DATA FOR THIS EXERCISE =>
================================

(** C6 *)
(** Claim C6 (code bug): admin.py imports [VELCRO_GENERICADMIN] from
    [.settings], which does not define it, so importing the module raises
    [ImportError] before its start-up runs.  The start-up itself does what
    the claim says: for every relationship an admin class
    [{A}{B}RelationshipAdmin] with [order_by] read-only is registered for
    the relationship model; with [VELCRO_INLINES] the inline classes of both
    directions ([{A}To{B}RelationshipInline], and [{B}To{A}...Inline] or the
    reflexive [...ReverseInline]) are generated; and the registered admin of
    every model listed for a velcro type [t] gets the inline
    [{T}To{U}RelationshipInline] of every relationship of [t]. *)
Theorem admin_startup_import_error :
  (forall md rels inlines generic registry installed st,
     admin_module md rels inlines generic registry installed st = Raise ImportError) /\
  (forall md rels inlines generic registry installed st0 st,
     admin_startup md rels inlines generic registry installed st0 = Ok st ->
     (forall r, In r rels ->
      exists k, apps_get_model registry (relationship_class_name r) = Ok k /\
        registry_get (RelKey (rm_name k)) (st_registry st) =
          Some (mk_admin_class (relationship_class_name r ++ "Admin")
                  ["GenericAdminModelAdmin"] [] ["order_by"]) /\
        (inlines = true ->
         In (capitalize (fst (sorted2 r)) ++ "To" ++ capitalize (snd (sorted2 r))
             ++ "RelationshipInline") (map fst (st_inlines st)) /\
         In (if String.eqb (fst (sorted2 r)) (snd (sorted2 r))
             then capitalize (fst (sorted2 r)) ++ "To" ++ capitalize (snd (sorted2 r))
                  ++ "RelationshipReverseInline"
             else capitalize (snd (sorted2 r)) ++ "To" ++ capitalize (fst (sorted2 r))
                  ++ "RelationshipInline") (map fst (st_inlines st)))) /\
     (inlines = true ->
      forall t v e r, In (t, v) md -> In e (apps v) -> In r rels -> rel_contains t r = true ->
      exists c adm, apps_get_installed_model installed (app_label e) (model e) = Ok c /\
        registry_get (AppKey c) (st_registry st) = Some adm /\
        In (capitalize t ++ "To" ++ capitalize (rel_other t r) ++ "RelationshipInline")
           (adm_inlines adm))).
Proof.
  split.
  - intros. assert (H : from_import settings_module_names admin_settings_imports
                        = Raise ImportError) by reflexivity.
    unfold admin_module. rewrite H. reflexivity.
  - intros md rels inlines generic registry installed st0 st H.
    unfold admin_startup in H. destruct (seqS_ok _ _ _ _ H) as (st1 & H1 & H2).
    assert (Hin : st_inlines st = st_inlines st1).
    { refine (third_party_preserves md rels inlines generic installed
                (fun s => st_inlines s = st_inlines st1) md st1 st _ H2 eq_refl).
      intros a m t s1 s2 Hs E. rewrite <- E.
      exact (proj1 (proj2 (add_velcro_step md rels inlines generic installed _ _ _ _ _ Hs))). }
    split.
    + intros r Hr.
      destruct (relationships_startup_establishes md inlines registry _ _ _ H1 r Hr)
        as (k & Hk & Ha & Hi).
      exists k. split; [exact Hk|]. split.
      * refine (third_party_preserves md rels inlines generic installed
                  (fun s => registry_get (RelKey (rm_name k)) (st_registry s) =
                            Some (mk_admin_class (relationship_class_name r ++ "Admin")
                                    ["GenericAdminModelAdmin"] [] ["order_by"]))
                  md st1 st _ H2 Ha).
        intros a m t s1 s2 Hs E.
        rewrite (add_velcro_preserves_rel md rels inlines generic installed _ _ _ _ _ _ Hs).
        exact E.
      * rewrite Hin. exact Hi.
    + intros HI t v e r Htv He Hr Hc.
      destruct (third_party_establishes md rels inlines generic installed _ _ _ H2 t v e Htv He)
        as (c & Hc' & Hn).
      destruct (Hn HI) as (adm & Ha & Hincl).
      exists c, adm. split; [exact Hc'|]. split; [exact Ha|].
      apply Hincl. apply related_type_inline_in; assumption.
Qed.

================================

Using the listing above, work out how many lines include the word "Some", and report that number alone.

3